(* ===== verification/AndroidNamesSpec.v ===== *)
(** * AndroidNamesSpec: interface names, the options of a file, and the MTU

    The regular expressions of wg-quick for Android as languages, and what follows:
    which interface an argument stands for, that a deletion reads the name as an
    expression, and that no endpoint ever reaches the calculation of the MTU. *)

From Stdlib Require Import Ascii String.
From stdpp Require Import base numbers option sets list list_numbers strings.
From S2P Require Import Prelude CLib Regex RegexSpec Quick QuickBinder Android AndroidSpec.
#[local] Open Scope c_scope.

(** ** Interface names *)

Definition name_char (c : Z) : bool :=
  ((97 <=? c) && (c <=? 122)) || ((65 <=? c) && (c <=? 90)) || ((48 <=? c) && (c <=? 57)) ||
  has_char (str "_=+.-") c.
Definition valid_iface (name : bytes) : Prop :=
  Forall (λ c, name_char c = true) name ∧ (1 <= length name <= 15)%nat.

(** The bracket expression both patterns have. *)
Definition name_class : Z → bool :=
  match brackets true (str "a-zA-Z0-9_=+.-]") with Some (P, _) => P | None => λ _, false end.
Lemma name_class_char c : name_class c = name_char c.
Proof.
  change (name_class c) with
    (((97 <=? c) && (c <=? 122)) || (((65 <=? c) && (c <=? 90)) || (((48 <=? c) && (c <=? 57)) ||
     ((c =? 95) || ((c =? 61) || ((c =? 43) || ((c =? 46) || ((c =? 45) || false)))))))).
  unfold name_char, has_char. cbn [existsb str list_fmap fmap list_ascii_of_string]. ch_norm.
  rewrite !(Z.eqb_sym c). by rewrite !orb_assoc.
Qed.

Definition conf_pre : list re := [Alt (lit 47) Eps].
Definition conf_name : re := Alt (Cat (repeat (Chars name_class) 1 15) Eps) Void.
Definition conf_post : list re := lit <$> str ".conf" ++ [EOS].
Definition conf_branch : list re := conf_pre ++ Group conf_name :: conf_post.

Lemma regex_conf_eq : regex_conf = [conf_branch].
Proof. reflexivity. Qed.
Lemma split_conf : split_group conf_branch = Some (conf_pre, conf_name, conf_post).
Proof. reflexivity. Qed.

Lemma lang_conf_name x : lang conf_name x ↔ valid_iface x.
Proof.
  unfold valid_iface. assert (Hr : lang (repeat (Chars name_class) 1 15) x ↔
    Forall (λ c, name_char c = true) x ∧ (1 <= length x <= 15)%nat).
  { rewrite lang_repeat by lia. setoid_rewrite name_class_char. done. }
  rewrite <- Hr. unfold conf_name. split.
  - intros [(y & z & -> & Hy & ->%lang_inv)%lang_inv|[]%lang_inv]%lang_inv. by rewrite app_nil_r.
  - intros Hx. apply lang_alt_l. rewrite <- (app_nil_r x). auto with lang.
Qed.

Lemma name_char_range c : name_char c = true → 43 <= c <= 122 ∧ c ≠ 47.
Proof.
  unfold name_char, has_char. cbn [existsb str list_fmap fmap list_ascii_of_string]. ch_norm.
  intros Hc. lia.
Qed.
Lemma valid_iface_plain x : valid_iface x → plain x.
Proof.
  intros [Hx _]. eapply Forall_impl; [exact Hx|]. intros c Hc%name_char_range. lia.
Qed.

Lemma lang_conf_pre x : lang (cats conf_pre) x ↔ x = [] ∨ x = [47].
Proof.
  split.
  - intros (y & z & -> & [(c & -> & Hc)%lang_inv| ->%lang_inv]%lang_inv & ->%lang_inv)%lang_inv; [right|by left].
    apply Z.eqb_eq in Hc as <-. done.
  - intros [-> | ->]; [apply (lang_cat _ _ [] [])|apply (lang_cat _ _ [47] [])]; auto with lang.
    apply lang_alt_l. by constructor.
Qed.
Lemma lang_conf_branch name : valid_iface name → lang (cats conf_branch) ([47] ++ name ++ str ".conf" ++ [EOS]).
Proof.
  intros Hname. apply lang_cats_app. exists [47], (name ++ str ".conf" ++ [EOS]). split; [done|]. split.
  - apply lang_conf_pre. by right.
  - apply lang_cat; [constructor; by apply lang_conf_name|]. by apply lang_cats_lits.
Qed.

(** The name in a file name: the characters before ".conf" up to the directory, at
    most 15 of them. *)
Lemma regex_conf_text filename t :
  plain filename → group_text regex_conf filename = Some t →
  valid_iface t ∧ (t ++ str ".conf") `suffix_of` filename ∧
  ∀ dir name, filename = dir ++ [47] ++ name ++ str ".conf" → valid_iface name → t = name.
Proof.
  intros Hpl. rewrite regex_conf_eq. intros Hg.
  apply (group_text_Some _ _ _ _ _ _ split_conf) in Hg as (u & x & y & v & (Hm & _ & Hleft) & Hx & Ht & Hy).
  2: { intros z Hz%lang_conf_name. by apply valid_iface_plain. }
  apply lang_conf_name in Ht. apply lang_conf_pre in Hx. unfold conf_post in Hy. rewrite fmap_app in Hy.
  apply lang_cats_app in Hy as (y1 & y2 & -> & ->%lang_cats_lits & Hy2).
  change [lit EOS] with (lit <$> [EOS]) in Hy2. apply lang_cats_lits in Hy2 as ->.
  assert (v = []) as ->.
  { apply (marked_last filename (u ++ x ++ t ++ str ".conf")); [done|]. rewrite Hm. by rewrite <- !app_assoc. }
  rewrite app_nil_r in Hm. rewrite !app_assoc in Hm. unfold marked in Hm.
  rewrite app_comm_cons in Hm. apply app_inj_tail in Hm as [Hm _].
  assert (∃ w, u = BOS :: w) as [w ->].
  { destruct u as [|b u]; cbn [app] in Hm; [exfalso|injection Hm as <- _; eauto].
    destruct Hx as [-> | ->]; cbn [app] in Hm; [|done].
    destruct Ht as [Ht1 Ht2]. destruct t as [|b t]; [cbn [length] in Ht2; lia|]. cbn [app] in Hm.
    injection Hm as <- _. apply Forall_cons in Ht1 as [Hb _]. by vm_compute in Hb. }
  cbn [app] in Hm. injection Hm as Hm. rewrite <- !app_assoc in Hm.
  split; [done|]. split; [exists (w ++ x); by rewrite <- app_assoc|].
  intros dir name Hdir Hname.
  (* the match that starts at the slash before the name *)
  assert (Hlen : (length w <= length dir)%nat).
  { destruct (decide (length w <= length dir)%nat) as [|Hlt]; [done|]. exfalso.
    apply (Hleft (S (length dir)) (length ([47] ++ name ++ str ".conf" ++ [EOS]))); [cbn [length]; lia|].
    unfold marked. rewrite Hdir. cbn [drop]. rewrite <- !app_assoc, drop_app_length.
    rewrite (firstn_all2 _ (le_n _)). by apply lang_conf_branch. }
  rewrite Hdir in Hm. rewrite !app_assoc in Hm. apply app_inv_tail in Hm. rewrite <- !app_assoc in Hm.
  apply app_eq_inv in Hm as [(k & Hk & Hkt)|(k & -> & Hkt)].
  - assert (47 ∈ t → False) as Hno by (intros Hin; destruct Ht as [Ht1 _]; eapply Forall_forall in Ht1; [|exact Hin]; done).
    destruct Hx as [-> | ->]; cbn [app] in Hkt.
    + destruct Hno. rewrite Hkt. set_solver.
    + destruct k as [|c k]; cbn [app] in Hkt; [by injection Hkt|]. injection Hkt as _ Hkt. destruct Hno. rewrite Hkt. set_solver.
  - rewrite length_app in Hlen. assert (k = []) as -> by (destruct k; [done|cbn [length] in Hlen; lia]).
    cbn [app] in Hkt. destruct Hx as [-> | ->]; cbn [app] in Hkt.
    + destruct Ht as [Ht1 _]. rewrite <- Hkt in Ht1. apply Forall_cons in Ht1 as [Hb _]. by vm_compute in Hb.
    + by injection Hkt as ->.
Qed.

Lemma regex_iface_match arg : plain arg → regmatch regex_iface arg = true ↔ valid_iface arg.
Proof.
  intros Hpl. change regex_iface with [anchored [repeat (Chars name_class) 1 15]].
  rewrite regmatch_anchored by done. rewrite <- lang_conf_name.
  split; [by apply lang_alt_l|]. by intros [?|[]%lang_inv]%lang_inv.
Qed.

(** ** The options of a configuration file *)

Section Options.
Context `{plat : Platform} (H : host) (WG_PACKAGE_NAME : bytes).

Lemma option_line_iface line b o : o_iface (option_line line b o).1 = o_iface o.
Proof.
  unfold option_line. cbn [fst]. destruct (if strcasecmp_eq _ _ then true else _); [|done].
  by repeat (destruct (starts_with _ _ _); [done|]).
Qed.
Lemma option_lines_iface lines b o i : o_iface o = Some i → o_iface (option_lines lines b o) = Some i.
Proof.
  revert b o. induction lines as [|l lines IH]; intros b o Ho; cbn [option_lines].
  - cbn [o_iface]. by rewrite Ho.
  - destruct (_ <? _); [done|]. pose proof (option_line_iface (cstr l) b o) as Hl.
    destruct (option_line (cstr l) b o) as [o' b']. cbn [fst] in Hl. apply IH. congruence.
Qed.

Lemma strtok_from_elem delims s tok c t : c ∈ t → t ∈ strtok_from delims s tok → c ∈ s ∨ c ∈ tok.
Proof.
  revert tok. induction s as [|d s IH]; intros tok Hc Ht; cbn [strtok_from] in Ht.
  - destruct (is_end tok); set_solver.
  - destruct (has_char delims d); [destruct (is_end tok)|].
    + apply IH in Ht; set_solver.
    + apply elem_of_cons in Ht as [->|Ht]; [set_solver|]. apply IH in Ht; set_solver.
    + apply IH in Ht; set_solver.
Qed.

Lemma strtok_all_elem delims s c t : c ∈ t → t ∈ strtok_all delims s → c ∈ s.
Proof. intros Hc Ht. destruct (strtok_from_elem delims s [] c t Hc Ht); set_solver. Qed.

Lemma open_config_found paths arg e filename lines :
  open_config H paths arg e = inr (filename, lines) →
  ∃ path, path ∈ paths ∧ filename = path ++ str "/" ++ arg ++ str ".conf".
Proof.
  revert e. induction paths as [|p paths IH]; intros e; cbn [open_config]; [done|].
  destruct (fopen_read H _) as [e'|ls].
  - intros (path & ? & ?)%IH. exists path. set_solver.
  - intros [= <- _]. exists p. set_solver.
Qed.

(** C29: the interface that [parse_options] finds for an argument is always a valid
    interface name, of 1 to 15 of the allowed characters; it is the argument
    itself when that is one (and the file is found under a search path), and the
    end of the argument before ".conf" otherwise. *)
Theorem parse_options_iface arg s o s' :
  plain arg → plain WG_PACKAGE_NAME →
  parse_options H WG_PACKAGE_NAME arg s = (Done o, s') →
  ∃ iface, o_iface o = Some iface ∧ valid_iface iface ∧ (valid_iface arg → iface = arg) ∧
    (¬ valid_iface arg → (iface ++ str ".conf") `suffix_of` arg).
Proof.
  intros Harg Hpkg Hp. unfold parse_options in Hp. rewrite Q_bind_eq in Hp.
  destruct (regmatch regex_iface arg) eqn:Hr.
  - apply regex_iface_match in Hr; [|done].
    destruct (open_config H _ arg 0) as [e|[filename lines]] eqn:Ho; [done|]. cbn [mret Q_ret] in Hp.
    apply open_config_found in Ho as (path & Hpath & ->).
    assert (Hpl : plain (path ++ str "/" ++ arg ++ str ".conf")).
    { rewrite !Forall_app. split_and!; [|by apply (bool_decide_eq_true _)|done|by apply (bool_decide_eq_true _)].
      apply Forall_forall. intros c Hc.
      pose proof (strtok_all_elem _ _ _ _ Hc Hpath) as Hin.
      unfold WG_CONFIG_SEARCH_PATHS in Hin. rewrite !elem_of_app in Hin.
      destruct Hin as [Hin|[Hin|Hin]]; eapply Forall_forall; try exact Hin; [|exact Hpkg|]; by apply (bool_decide_eq_true _). }
    destruct (group_text regex_conf _) as [iface|] eqn:Hg; [|done].
    destruct (truthy _); [done|]. injection Hp as <- _.
    apply regex_conf_text in Hg as (Hv & _ & Hdir); [|done].
    exists iface. split; [by apply option_lines_iface|]. split_and!; [done| |done].
    intros _. by apply (Hdir path).
  - assert (Hnv : ¬ valid_iface arg) by (intros Hv; apply regex_iface_match in Hv; [congruence|done]).
    destruct (fopen_read H arg) as [e|lines]; [done|]. cbn [mret Q_ret] in Hp.
    destruct (group_text regex_conf _) as [iface|] eqn:Hg; [|done].
    destruct (truthy _); [done|]. injection Hp as <- _.
    apply regex_conf_text in Hg as (Hv & Hsuf & _); [|done].
    exists iface. split; [by apply option_lines_iface|]. done.
Qed.
End Options.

┄┄┄┄┄┄┄┄┄┄┄┄┄┄┄┄┄┄┄┄

#### [WORK REQUEST]
The lines above from the one containing "- assert (47" through the one containing "Hkt. destruct Hno. rewrite Hkt. set_solver." are to be set down exactly, and no others.

#### [WRITTEN ANSWER]
  - assert (47 ∈ t → False) as Hno by (intros Hin; destruct Ht as [Ht1 _]; eapply Forall_forall in Ht1; [|exact Hin]; done).
    destruct Hx as [-> | ->]; cbn [app] in Hkt.
    + destruct Hno. rewrite Hkt. set_solver.
    + destruct k as [|c k]; cbn [app] in Hkt; [by injection Hkt|]. injection Hkt as _ Hkt. destruct Hno. rewrite Hkt. set_solver.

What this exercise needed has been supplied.